Manuscript received Oct. 18, 2016; accepted Feb. 3, 2017

Although PCM provides high performance and byteaddressability, its write operation is slow and it accommodates only limited endurance cycles. To cope with this situation, our policy tracks the dirtiness of a page at the granularity of a sub-page and defers the eviction of dirty pages in proportion to their dirtiness. To do so, we use a circular list in selecting a victim page and overlook dirty pages although they have not been accessed recently. However, excessive preservation of dirty pages in memory may deteriorate the page fault rate, especially when the memory capacity is not enough. Thus, our policy monitors the current working-set size of the system, and controls the deferring level of dirty pages not to degrade the system performances. Simulation experiments show that the proposed policy reduces the write traffic to PCM by 160% without performance degradations.
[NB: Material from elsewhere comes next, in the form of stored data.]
Lemma quiet_run argv reply :
  (forall x, tool_error x -> E x) -> quiet E (run argv reply).
Proof.
  intros He. apply quiet_bind; [apply (quiet_log [Run argv])|].
  intros _. destruct reply; [apply quiet_ret | apply quiet_raise..];
    by apply He.
Qed.

Lemma quiet_run_timeout argv reply :
  (forall x, tool_error x -> E x) -> E TimeoutExpired ->
  quiet E (run_timeout argv reply).
Proof.
  intros He Ht. apply quiet_bind; [apply (quiet_log [Run argv])|].
  intros _. destruct reply; [apply quiet_ret | apply quiet_raise..];
    [by apply He | exact Ht].
Qed.

Lemma quiet_if {A} (b : bool) (m1 m2 : M A) :
  quiet E m1 -> quiet E m2 -> quiet E (if b then m1 else m2).
Proof. by destruct b. Qed.

Lemma quiet_get_serial id : quiet E (get_serial id).
Proof.
  apply quiet_bind; [apply quiet_get|]. intros st.
  destruct (_ports st !! id); apply quiet_ret.
Qed.

Lemma quiet_get_session id : quiet E (get_session id).
Proof.
  apply quiet_bind; [apply quiet_get|]. intros st.
  apply quiet_if; apply quiet_ret.
Qed.
End Quiet.

Lemma quiet_weaken {A} (E E' : exn -> Prop) (m : M A) :
  (forall e, E e -> E' e) -> quiet E m -> quiet E' m.
Proof. intros H Hm st. destruct (Hm st) as [? ?]. split; auto. Qed.

Lemma tool_error_io x : tool_error x -> io_error x.
Proof. by destruct x. Qed.

(** ** The exceptions of the disk operations *)

Lemma update_at_io d c p f e :
  (forall o e, f o = Raise e -> io_error e) ->
  update_at d c p f = Raise e -> io_error e.
Proof.
  intros Hf. revert d c. induction p as [|c' p IH]; intros d c.
  - cbn [update_at]. destruct (f (d !! c)) eqn:H; [discriminate|].
    cbn. intros [= <-]. eauto.
  - change (update_at d c (c' :: p) f) with
      (match d !! c with
       | Some (Dir d') =>
           rbind (update_at d' c' p f) (fun d'' => Ok (<[c := Dir d'']> d))
       | Some (File _) => Raise (OSError ENOTDIR)
       | None => Raise (OSError ENOENT)
       end).
    destruct (d !! c) as [[|d0]|]; try (intros [= <-]; exact I).
    destruct (update_at d0 c' p f) eqn:H; [discriminate|].
    cbn. intros [= <-]. eauto.
Qed.

Lemma update_path_io d p f e :
  (forall o e, f o = Raise e -> io_error e) ->
  update_path d p f = Raise e -> io_error e.
Proof.
  intros Hf. destruct p as [|c p]; [|by apply update_at_io].
  cbn [update_path]. destruct (f (Some (Dir d))) as [[[|]|]|] eqn:H; cbn;
    try discriminate; intros [= <-]; eauto; exact I.
Qed.

Lemma write_file_io p data d e : write_file p data d = Raise e -> io_error e.
Proof.
  apply update_path_io. intros [[|]|] e'; try discriminate. by intros [= <-].
Qed.

Lemma mkdir_io p d e : mkdir p d = Raise e -> io_error e.
Proof.
  apply update_path_io. intros [|] e'; try discriminate. by intros [= <-].
Qed.

Lemma rmtree_io p d e : rmtree p d = Raise e -> io_error e.
Proof.
  apply update_path_io. intros [[|]|] e'; try discriminate; by intros [= <-].
Qed.

Lemma mkdir_at_io d c p e : mkdir_at d c p = Raise e -> io_error e.
Proof.
  revert d c. induction p as [|c' p IH]; intros d c.
  - cbn [mkdir_at]. destruct (d !! c); [|discriminate]. by intros [= <-].
  - change (mkdir_at d c (c' :: p)) with
      (match d !! c with
       | Some (Dir d') =>
           rbind (mkdir_at d' c' p) (fun d'' => Ok (<[c := Dir d'']> d))
       | Some (File _) => Raise (OSError ENOTDIR)
       | None =>
           rbind (mkdir_at ∅ c' p) (fun d'' => Ok (<[c := Dir d'']> d))
       end).
    destruct (d !! c) as [[|d0]|]; try (intros [= <-]; exact I).
    + destruct (mkdir_at d0 c' p) eqn:H; [discriminate|]. cbn. intros [= <-]. eauto.
    + destruct (mkdir_at ∅ c' p) eqn:H; [discriminate|]. cbn. intros [= <-]. eauto.
Qed.

Lemma mkdir_parents_io p d e : mkdir_parents p d = Raise e -> io_error e.
Proof.
  destruct p as [|c p]; [by intros [= <-]|]. apply mkdir_at_io.
Qed.

Lemma read_file_io p d e : read_file p d = Raise e -> io_error e.
Proof.
  unfold read_file. destruct (lookup_path d p) as [[|]|]; try discriminate;
    by intros [= <-].
Qed.

Lemma copy_io src dst d e : copy src dst d = Raise e -> io_error e.
Proof.
  unfold copy. destruct (read_file src d) eqn:H; cbn.
  - destruct (is_dir d dst); apply write_file_io.
  - intros [= <-]. by eapply read_file_io.
Qed.

Lemma loads_io s e : Json.loads s = Raise e -> io_error e.
Proof.
  unfold Json.loads. repeat case_match; try discriminate; by intros [= <-].
Qed.

Lemma rbind_io {A B} (r : result A) (k : A -> result B) e :
  (forall e, r = Raise e -> io_error e) ->
  (forall a e, k a = Raise e -> io_error e) ->
  rbind r k = Raise e -> io_error e.
Proof. destruct r; cbn; eauto. intros H _ [= <-]. eauto. Qed.

Lemma kw_str_io d k e : kw_str d k = Raise e -> io_error e.
Proof. unfold kw_str. destruct (d !! k) as [[|]|]; try discriminate; by intros [= <-]. Qed.

Lemma kw_str_default_io d k dflt e : kw_str_default d k dflt = Raise e -> io_error e.
Proof.
  unfold kw_str_default. destruct (d !! k) as [[|]|]; try discriminate; by intros [= <-].
Qed.

Lemma kw_list_default_io d k e : kw_list_default d k = Raise e -> io_error e.
Proof.
  unfold kw_list_default. destruct (d !! k) as [[|]|]; try discriminate; by intros [= <-].
Qed.

Lemma from_dict_io data e : from_dict data = Raise e -> io_error e.
Proof.
  unfold from_dict. destruct (forallb _ _); [|by intros [= <-]].
  revert e.
  repeat (intros ?; apply rbind_io;
          [intros ?; first [apply kw_str_io | apply kw_list_default_io
                            | apply kw_str_default_io]
          |intros ?]).
  intros ? H. discriminate H.
Qed.

(** ** Operations that leave the registries alone *)

Lemma quiet_save_metadata dir md : quiet io_error (_save_metadata dir md).
Proof.
  destruct dir as [dir|]; [|by apply quiet_raise].
  apply quiet_on_disk. intros d e. apply write_file_io.
Qed.

Lemma quiet_load_metadata dir : quiet io_error (_load_metadata dir).
Proof.
  destruct dir as [dir|]; [|by apply quiet_raise].
  apply quiet_bind; [apply quiet_get|]. intros st.
  apply quiet_if; [|apply quiet_ret].
  apply quiet_bind; [apply quiet_lift, read_file_io|]. intros text.
  apply quiet_bind; [apply quiet_lift, loads_io|]. intros data.
  apply quiet_bind; [apply quiet_lift, from_dict_io|]. intros md.
  apply quiet_ret.
Qed.

Lemma quiet_create_session id config tmpl e :
  quiet (create_error id) (create_session id config tmpl e).
Proof.
  apply quiet_bind; [apply quiet_get|]. intros st.
  apply quiet_if; [apply quiet_raise; by right|].
  apply (quiet_weaken io_error); [by left|].
  apply quiet_bind; [apply quiet_on_disk; intros d x; apply mkdir_parents_io|].
  intros _.
  apply quiet_bind; [apply quiet_on_disk; intros d x; apply mkdir_io|].
  intros _.
  apply quiet_bind; [apply quiet_save_metadata|]. intros _.
  apply quiet_bind; [|intros _; apply quiet_ret].
  destruct tmpl as [[|c t]|]; try apply quiet_ret.
  apply quiet_bind; [apply quiet_get|]. intros st'.
  apply quiet_if; [|apply quiet_ret].
  apply quiet_on_disk. intros d x. apply copy_io.
Qed.

(** ** Stopping *)

Lemma stop_unregistered st id e :
  _processes st !! id = None -> stop id e st = (Ok false, st).
Proof.
  intros H. unfold stop. munfold.
  rewrite decide_True; [reflexivity|]. by apply not_elem_of_dom.
Qed.

Lemma stop_registered st id e p port :
  _processes st !! id = Some p ->
  _ports st !! id = Some port ->
  (forall errno, kill_reply e <> Unstarted errno) ->
  exists st', stop id e st = (Ok true, st') /\
    _processes st' = delete id (_processes st) /\
    _ports st' = delete id (_ports st) /\
    disk st' = disk st /\
    next_pid st' = next_pid st /\
    exited st' = {[p]} ∪ exited st /\
    data_dir st' = data_dir st /\ sdk_path st' = sdk_path st /\
    exists l, log st' = log st ++ kill_request st port :: l.
Proof.
  intros Hp Hport Hk. unfold stop, kill_request. munfold.
  rewrite decide_False; [|intros Hn; apply Hn, elem_of_dom; eauto].
  rewrite Hp, Hport. unfold delitem.
  destruct (kill_reply e) as [r|errno|]; [|by destruct (Hk errno)|]; cbn;
    (destruct (decide (p ∈ exited st)) as [Hin|Hin];
     [|destruct (exits_in_time e)]); cbn; rewrite ?Hp, ?Hport; cbn;
    (eexists; split; [reflexivity|]); cbn;
    repeat (split; [first [reflexivity
                          | by symmetry; apply subseteq_union_1_L, singleton_subseteq_l]|]);
    eexists; rewrite <- ?(assoc_L (++)); reflexivity.
Qed.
The remainder of this paper is organized as follows. Section II explains some background of this research. Section III describes the proposed replacement policy for PCM-based swap systems. Section IV presents the experimental results, and finally Section V concludes the paper.

# **II. BACKGROUNDS**

#### 1. Phase-change Memory Technologies

PCM stores data by making use of a material called GST. GST has two different phases called amorphous and crystalline, which can be set by controlling heating time and temperature. As each state provides different resistance when the electric current is passed, data can be differentiated by reading the resistance on the cell. While detecting the resistive value on the cell is fast, changing the phase in a cell takes longer, and hence a write operation is slower than a read operation in PCM. The endurance limit, that is, the number of writes possible on a PCM cell currently ranges  $10^6$ – $10^8$ . As this limitation is not sufficient for harnessing PCM as main memory, methods to use it in conjunction with a DRAM buffer have been proposed [6]. As a storage device, however, this endurance limitation is not a serious issue when considering the fact that MLC NAND only allows around 10<sup>4</sup> writes per cell.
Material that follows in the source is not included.